Lagos, Nigeria, Oct 22, 2018 / 07:00 pm (CNA).- Nigeria’s vice president accused “religious leaders” of impeding efforts to rid the country of corruption ahead of a February election that has elevated tension between Christian leaders and government officials in the country.

Speaking at an economic summit Monday, Nigeria’s Vice President Yemi Osinbajo said that the “the Nigerian elite,” including “religious leaders” have intervened in his efforts to remove corrupt officials from their posts. The vice president also mentioned that business and political leaders have also tried to influence his political decisions.

Osinbajo did not elaborate on his comment about the intervention of religious leaders in the country’s governance, or clarify whether he meant Muslim or Christian leaders. In recent months, however Christian leaders in the country have accused the presidential administration of failing to take a proactive approach to mitigate inter-religious violence.

On Oct. 8, a prominent Nigerian pentecostal leader criticized Osinbajo for not doing more to protect the interests of Christians in the country.

“The day Osinbajo entered government and became Vice [President] to Muhammadu Buhari, he changed,” said Bishop Emmah Gospel Isong, Publicity Secretary of the Pentecostal Fellowship of Nigeria, as reported by the Nigerian Daily Post.

Osinbajo was previously a pastor at a parish of the Redeemed Christian Church of God, a pentecostal denomination founded in Nigeria in the 1950s. In addition, Osinbajo and his wife created a non-governmental organization in 2007 “dedicated to the promotion of Christian ethics and orderliness,” according to the Vanguard newspaper. Osinbajo recently took steps to reform the Nigerian police, and fired the head of Nigeria’s spy agency.

Nigeria is preparing for a general election set for February 2019. The country’s Catholic bishops have repeatedly called for free and fair elections, urging citizen to reject illegal voting practices, namely buying and selling votes.

Nigeria’s 2015 election, in which President Muhammadu Buhari was elected, was roundly condemned by politicians and journalists. The election was postponed amid outbreaks of Boko Haram violence in the country’s northern regions, and the election commission struggled to distribute voter identification cards. Reports of voter intimidation in the country were rampant.

The Nigerian bishops have spoken frequently to criticize president Buhari, whom they have admonished for failing to respect the religious freedom of Christians, and for being slow to address attacks on farmers by nomadic Fulani herdsmen.

President Buhari is himself Muslim and a member of the Fulani tribe. Though reports suggest that Christians are not the exclusive victims of the violence, the bishops accused the president in June of harboring a “double standard” against Christians when in came to enforcing the law and punishing the perpetrators of crimes.

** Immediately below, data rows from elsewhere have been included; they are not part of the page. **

(** C10.  [get_force] returns [get_starting_force()] for every speed
    whose magnitude is below 1 m/s, where the truncated magnitude is
    zero, and for every other speed the per-speed lookup
    [get_force_summary] at the truncated magnitude, times 1000 in sint32;
    the sign of the speed does not matter: a speed, its negation and its
    magnitude give the same force. *)
Theorem get_force_by_truncated_magnitude (speed : float32e8_t) :
  convoy.get_force starting speed
  = (if Qlt_le_dec (Qabs speed) 1 then starting
     else ret (s32 (get_force_summary (Qfloor (Qabs speed)) * 1000)))
  /\ convoy.get_force starting (- speed)%Q = convoy.get_force starting speed
  /\ convoy.get_force starting (Qabs speed) = convoy.get_force starting speed.
Proof.
  split; [| split].
  - unfold convoy.get_force. rewrite truncated_magnitude.
    rewrite truncated_magnitude_zero.
    destruct (Qlt_le_dec (Qabs speed) 1); reflexivity.
  - unfold convoy.get_force, float32e8.abs.
    destruct speed as [n d]. unfold Qabs, Qopp. cbn [Qnum Qden].
    rewrite Z.abs_opp. reflexivity.
  - unfold convoy.get_force, float32e8.abs.
    destruct speed as [n d]. unfold Qabs. cbn [Qnum Qden].
    rewrite (Z.abs_eq (Z.abs n)) by apply Z.abs_nonneg. reflexivity.
Qed.

End ForceFacts.

(** ** Worked examples *)

Section Examples.

Import lazy_convoy example.

Example fresh_is_invalid : is_valid fresh = 0.
Proof. reflexivity. Qed.

Example invalidate_vehicle_keeps_freight :
  is_valid (invalidate_vehicle_summary
              (set_is_valid (fun _ => 63) fresh)) = 4
  /\ is_valid (invalidate_adverse_summary
                 (set_is_valid (fun _ => 63) fresh)) = 53.
Proof. split; reflexivity. Qed.

Example validate_twice_logs_once :
  invoked ((validate_vehicle_summary (hooks := one_vehicle) ;;
            validate_vehicle_summary (hooks := one_vehicle)) fresh)
  = [cd_vehicle_summary]
  /\ vehicle (object (validate_vehicle_summary (hooks := one_vehicle) fresh))
     = mk_vehicle_summary 8 1 40000 120.
Proof. split; reflexivity. Qed.

Example starting_force_is_cached :
  result (get_starting_force (curves := flat_curves) fresh) = 100000
  /\ valid (object (get_starting_force (curves := flat_curves) fresh))
       cd_starting_force = true.
Proof. split; reflexivity. Qed.

End Examples.

(** * Further properties of the code *)

(** ** vehicle_summary_t: order, concatenation, tiles *)

Section VehicleSummaryAlgebra.

Import vehicle_summary.

Lemma vehicle_summary_ext (a b : vehicle_summary_t) :
  vs_length a = vs_length b -> vs_tiles a = vs_tiles b ->
  vs_weight a = vs_weight b -> vs_max_speed a = vs_max_speed b -> a = b.
Proof. destruct a, b; cbn; congruence. Qed.

Lemma totals_permutation (l l' : list vehikel_besch_t) :
  Permutation l l' ->
  total_length l = total_length l'
  /\ total_gewicht l = total_gewicht l'
  /\ speed_cap l = speed_cap l'.
Proof.
  unfold total_length, total_gewicht, speed_cap.
  induction 1 as [| x l l' _ IH | x y l | l l' l'' _ IH1 _ IH2];
    cbn [map fold_right].
  - auto.
  - destruct IH as (-> & -> & ->). auto.
  - repeat split; lia.
  - destruct IH1 as (-> & -> & ->). exact IH2.
Qed.

Lemma add_all_fields (s : vehicle_summary_t) (l : list vehikel_besch_t) :
  vs_length (add_all s l) = u32 (total_length l)
  /\ vs_weight (add_all s l) = s32 (total_gewicht l)
  /\ vs_max_speed (add_all s l) = speed_cap l
  /\ vs_tiles (add_all s l) = 0.
Proof.
  unfold add_all.
  destruct (fold_add_vehicle l (clear s)) as (El & Ew & Em & Et);
    [cbn; unfold is_uint32; lia | cbn; unfold is_sint32; lia |].
  cbn [clear vs_length vs_weight vs_max_speed vs_tiles] in El, Ew, Em, Et.
  rewrite Z.add_0_l in El, Ew. auto.
Qed.

(** X1.  The summary does not depend on the order in which the vehicles
    are added, nor on what the summary held before [clear]: two lists
    that are permutations of each other give the same summary, wrap-around
    included. *)
Theorem add_all_permutation
    (s s' : vehicle_summary_t) (l l' : list vehikel_besch_t) :
  Permutation l l' -> add_all s l = add_all s' l'.
Proof.
  intros Hperm.
  destruct (totals_permutation l l' Hperm) as (Hl & Hw & Hm).
  destruct (add_all_fields s l) as (El & Ew & Em & Et).
  destruct (add_all_fields s' l') as (El' & Ew' & Em' & Et').
  apply vehicle_summary_ext; congruence.
Qed.

Lemma add_all_permutation_witness :
  add_all (mk_vehicle_summary 1 2 3 4)
    [mk_vehikel_besch 8 40 120; mk_vehikel_besch 6 20 100]
  = add_all (mk_vehicle_summary 0 0 0 0)
      [mk_vehikel_besch 6 20 100; mk_vehikel_besch 8 40 120].
Proof.
  apply (add_all_permutation (mk_vehicle_summary 1 2 3 4)
           (mk_vehicle_summary 0 0 0 0)).
  apply perm_swap.
Defined.

Lemma fold_min_from (m K : Z) (xs : list Z) :
  m <= K -> fold_right Z.min m xs = Z.min m (fold_right Z.min K xs).
Proof.
  intros H. induction xs as [|x xs IH]; cbn [fold_right]; lia.
Qed.

(** X2.  The summary of a concatenation comes from the summary of its
    first part and the totals of the second: the lengths and the weights
    add up, with the wrap-around of their types, and max_speed is the
    lesser of the first part's max_speed and the second part's speed cap;
    so more vehicles never raise max_speed. *)
Theorem add_all_app
    (s : vehicle_summary_t) (l1 l2 : list vehikel_besch_t) :
  vs_length (add_all s (l1 ++ l2))
  = u32 (vs_length (add_all s l1) + total_length l2)
  /\ vs_weight (add_all s (l1 ++ l2))
     = s32 (vs_weight (add_all s l1) + total_gewicht l2)
  /\ vs_max_speed (add_all s (l1 ++ l2))
     = Z.min (vs_max_speed (add_all s l1)) (speed_cap l2)
  /\ vs_max_speed (add_all s (l1 ++ l2)) <= vs_max_speed (add_all s l1).
Proof.
  destruct (add_all_fields s l1) as (El & Ew & Em & _).
  assert (Happ : add_all s (l1 ++ l2)
                 = fold_left add_vehicle l2 (add_all s l1)).
  { unfold add_all. apply fold_left_app. }
  destruct (fold_add_vehicle l2 (add_all s l1)) as (Fl & Fw & Fm & _).
  { rewrite El. apply u32_range. }
  { rewrite Ew. apply s32_range. }
  rewrite Happ, Fl, Fw, Fm.
  assert (Hcap : vs_max_speed (add_all s l1) <= KMH_SPEED_UNLIMITED).
  { rewrite Em. apply speed_cap_lower_bound. }
  rewrite (fold_min_from _ KMH_SPEED_UNLIMITED) by exact Hcap.
  fold (speed_cap l2). repeat split. lia.
Qed.

(** X3.  [update_summary] counts enough tiles: with a last vehicle no
    longer than the convoy and no uint32 overflow, the tiles cover the
    length, there is at least one tile, there is less than one tile and
    8 units of slack, and a last vehicle of 8 units or more gets no
    correction at all: the tiles are the length over
    OBJECT_OFFSET_STEPS, rounded up. *)
Theorem update_summary_tiles_cover
    (OBJECT_OFFSET_STEPS : Z) (s : vehicle_summary_t) (last : Z) :
  0 < OBJECT_OFFSET_STEPS ->
  is_uint8 last ->
  is_uint32 (vs_length s) ->
  last <= vs_length s ->
  vs_length s + 8 + OBJECT_OFFSET_STEPS - 1 < 2 ^ 32 ->
  let tiles := vs_tiles (update_summary OBJECT_OFFSET_STEPS s last) in
  vs_length s <= tiles * OBJECT_OFFSET_STEPS
  /\ 1 <= tiles
  /\ tiles * OBJECT_OFFSET_STEPS < vs_length s + 8 + OBJECT_OFFSET_STEPS
  /\ (8 <= last -> (tiles - 1) * OBJECT_OFFSET_STEPS < vs_length s).
Proof.
  intros Hpos Hlast Hlen Hle Hfit tiles.
  unfold is_uint8, is_uint32 in *.
  set (corrected := vs_length s + (Z.max 8 last - last)).
  assert (Et : tiles = (corrected + OBJECT_OFFSET_STEPS - 1)
                       / OBJECT_OFFSET_STEPS).
  { unfold tiles. cbn [update_summary vs_tiles]. fold corrected.
    rewrite u32_small by (unfold is_uint32, corrected; lia). reflexivity. }
  pose proof (Z.div_mod (corrected + OBJECT_OFFSET_STEPS - 1)
                OBJECT_OFFSET_STEPS ltac:(lia)) as Hdm.
  pose proof (Z.mod_pos_bound (corrected + OBJECT_OFFSET_STEPS - 1)
                OBJECT_OFFSET_STEPS Hpos) as Hb.
  rewrite <- Et in Hdm.
  assert (Hc : 8 <= corrected /\ vs_length s <= corrected
               /\ corrected <= vs_length s + 8) by (unfold corrected; lia).
  repeat split; nia.
Qed.

Lemma update_summary_tiles_cover_witness :
  let tiles :=
    vs_tiles (update_summary 16 (mk_vehicle_summary 20 0 60 100) 4) in
  20 <= tiles * 16 /\ 1 <= tiles.
Proof.
  intros tiles.
  destruct (update_summary_tiles_cover 16
              (mk_vehicle_summary 20 0 60 100) 4) as (H1 & H2 & _).
  - lia.
  - unfold is_uint8. lia.
  - unfold is_uint32. cbn. lia.
  - cbn. lia.
  - cbn. lia.
  - split; [exact H1 | exact H2].
Defined.

End VehicleSummaryAlgebra.

(** ** adverse_summary_t: selection *)

Section AdverseSelection.

Import adverse_summary.

(** X4.  The coefficients depend on the last way type selected alone:
    a second [set_by_waytype] replaces all three coefficients of the
    first; every way type selects strictly positive cf, fr and br; and
    the speed limit is not touched, so after [clear] it stays
    KMH_SPEED_UNLIMITED. *)
Theorem set_by_waytype_last_wins
    (a : adverse_summary_t) (w1 w2 : waytype_t) :
  set_by_waytype (set_by_waytype a w1) w2 = set_by_waytype a w2
  /\ (0 < cf (set_by_waytype a w2) /\ 0 < fr (set_by_waytype a w2)
      /\ 0 < br (set_by_waytype a w2))%Q
  /\ as_max_speed (set_by_waytype (clear a) w2) = KMH_SPEED_UNLIMITED.
Proof.
  split; [| split].
  - destruct w1, w2; reflexivity.
  - destruct w2; repeat split.
  - destruct w2; reflexivity.
Qed.

End AdverseSelection.

(** ** lazy_convoy_t: what its methods do to the cache *)

Section LazyCacheFacts.

Import lazy_convoy cache_spec lazy_spec lazy_ops.

Context {curves : convoy_curves}.
Context {hks : lazy_hooks}.
Context {whks : existing_hooks}.
Context {engine : convoy_engine}.

Lemma valid_clear (c : lazy_convoy_t) (m : Z) (d : convoy_detail_e) :
  0 <= m ->
  valid (set_is_valid (fun bits => Z.land bits (Z.lnot m)) c) d
  = valid c d && negb (Z.testbit m (cd_bit d)).
Proof.
  intros Hm. rewrite !valid_testbit. cbn [set_is_valid is_valid].
  rewrite testbit_clear by exact Hm.
  destruct (Z.testbit m (cd_bit d)); cbn [negb].
  - symmetry. apply andb_false_r.
  - symmetry. apply andb_true_r.
Qed.

Lemma valid_set_freight f (c : lazy_convoy_t) (d : convoy_detail_e) :
  valid (set_freight f c) d = valid c d.
Proof. reflexivity. Qed.

Lemma valid_set_starting_force x (c : lazy_convoy_t) (d : convoy_detail_e) :
  valid (set_starting_force x c) d = valid c d.
Proof. reflexivity. Qed.

Lemma valid_set_continuous_power x (c : lazy_convoy_t)
    (d : convoy_detail_e) :
  valid (set_continuous_power x c) d = valid c d.
Proof. reflexivity. Qed.

(** The two cached scalars, each as a case split on its bit. *)
Lemma get_starting_force_run (c : lazy_convoy_t) :
  get_starting_force c
  = if valid c cd_starting_force then (starting_force c, c, [])
    else (convoy.get_starting_force_base,
          set_starting_force convoy.get_starting_force_base
            (set_is_valid (fun bits => Z.lor bits (cd cd_starting_force)) c),
          []).
Proof.
  unfold get_starting_force, bind, gets, ret, mark_valid, modify.
  destruct (valid c cd_starting_force); reflexivity.
Qed.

In the most recent violent incident, 55 people died Oct. 20 in a dispute between young Christians and Muslims in a marketplace in northern Nigeria. The Vanguard newspaper reported that the violence was temporarily halted by police, but Christian Adara youth later mobilised and attacked Muslim Hausa residents, burning homes.

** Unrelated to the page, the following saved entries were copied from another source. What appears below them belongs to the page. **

Lemma blob_for_url_dispatch_witness :
  blob_for_url demo_env refusing_blob_for_url "gs://bucket" (Some "project") fresh
  = (Raise (ValueError "no key in gs://bucket"), fresh)
  /\ fst (blob_for_url demo_env refusing_blob_for_url "drs://host/object"
                       (Some "project") fresh)
     = Ok (GSBlob (JStr "bucket") (JStr "dir/obj.bam")
                  (JObj [("client_email", JStr "sa@example.org")]) (Some "project")).
Proof.
  split.
  - apply (proj1 (blob_for_url_dispatch demo_env refusing_blob_for_url "gs://bucket"
                    (Some "project") fresh)).
    reflexivity.
  - rewrite (proj2 (blob_for_url_dispatch demo_env refusing_blob_for_url
                      "drs://host/object" (Some "project") fresh)
               (mkDRSInfo (JObj [("client_email", JStr "sa@example.org")]) JNull
                          (JStr "bucket") (JStr "dir/obj.bam") (JStr "obj.bam")
                          (JNum 1024) (JStr "2020-01-01T00:00:00Z"))
               (snd (get_drs_info demo_env "drs://host/object" fresh)));
      reflexivity.
Defined.

(** ** Destinations *)

Section Targets.


Lemma has_slash_app (a n : string) :
  PyStr.has_slash (a ++ String PyStr.slash n) = true.
Proof.
  induction a as [|c a IH]; simpl; [reflexivity |].
  rewrite IH. apply orb_true_r.
Qed.
Lemma tokenMap_last_wins_witness :
  @getAddress imports (TokenInfo.address alpha) = Some mixed /\
  @getAddress imports (TokenInfo.address beta) = Some mixed /\
  exists m, @tokenMap imports ([alpha] ++ beta :: [gamma]) = Ok m /\
            m !! Some mixed = Some (minimal beta) /\
            (size m <= 3)%nat.
Proof.
  split; [ vm_compute; reflexivity | ].
  split; [ vm_compute; reflexivity | ].
  assert (Hkey : @getAddress imports (TokenInfo.address beta) = Some mixed)
    by (vm_compute; reflexivity).
  assert (Hafter : forall t, t ∈ [gamma] ->
                     @getAddress imports (TokenInfo.address t) <> Some mixed).
  { intros t Ht. apply list_elem_of_singleton in Ht as ->.
    vm_compute. discriminate. }
  destruct (@tokenMap_last_wins imports [alpha] [gamma] beta mixed Hkey Hafter)
    as [Hbuilt Hlast].
  destruct (proj2 Hbuilt) as [m Hm]; [ accepted_all | ].
  exists m. split; [ exact Hm | exact (Hlast m Hm) ].
Defined.

End Witness.

(* ===================================================================== *)
(** ** More about [tokenMap] *)
(* ===================================================================== *)

Section TokenMapAlgebra.
Context `{Imports}.

(** The loop on an accumulator is the loop on the empty map, laid over the
    accumulator. *)
Lemma tokenMap_loop_union (tokens : list TokenInfo.t) (res : TokenMap) :
  tokenMap_loop tokens res =
  match tokenMap tokens with
  | Ok m => Ok (m ∪ res)
  | Throw e => Throw e
  end.
Proof.
  unfold tokenMap. revert res.
  induction tokens as [|token rest IH]; intros res; simpl.
  - rewrite (left_id_L ∅ (∪)). reflexivity.
  - destruct (getAddress (TokenInfo.address token)) as [key|]; [ | reflexivity ].
    rewrite (IH (<[Some key := minimal token]> res)).
    rewrite (IH (<[Some key := minimal token]> ∅)).
    destruct (tokenMap_loop rest ∅) as [m|e]; [ | reflexivity ].
    f_equal. rewrite insert_empty, (insert_union_singleton_l res).
    apply (assoc_L (∪)).
Qed.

President Buhari condemned the incident and asked that citizens choose dialogue, patience and tolerance to prevent crises from escalating into violence.

“The Plateau Massacre,” which occurred June 21-24, 2018, was another notable eruption of violence between largely Christian farmers and Fulani herders, most of whom are Muslim, over limited natural resources. The conflict left more than 80 dead, including children and pregnant women.

“It can no longer be regarded as mere coincidence that the suspected perpetrators of these heinous crimes are of the same religion as all those who control the security apparatus of our country, including the President himself,” the country’s Catholic bishops said in a June 29 statement following the massacre.

“Words are no longer enough for the President and his service chiefs to convince the rest of the citizens that these killings are not part of a larger religious project.”

“While we vehemently condemn any shedding of human blood and ask the Police to speedily arrest and prosecute the perpetrators of these crimes, we must point out the double standards applied by the same Police any time the herdsmen are attacked and killed. In this latter case they react very swiftly and the law promptly takes its course. Would that the same swiftness be applied to all cases,” the bishops wrote.

The religious makeup of the country is almost equal between Muslims and Christians, at about 49% of the total population each, according to Pew Research Center.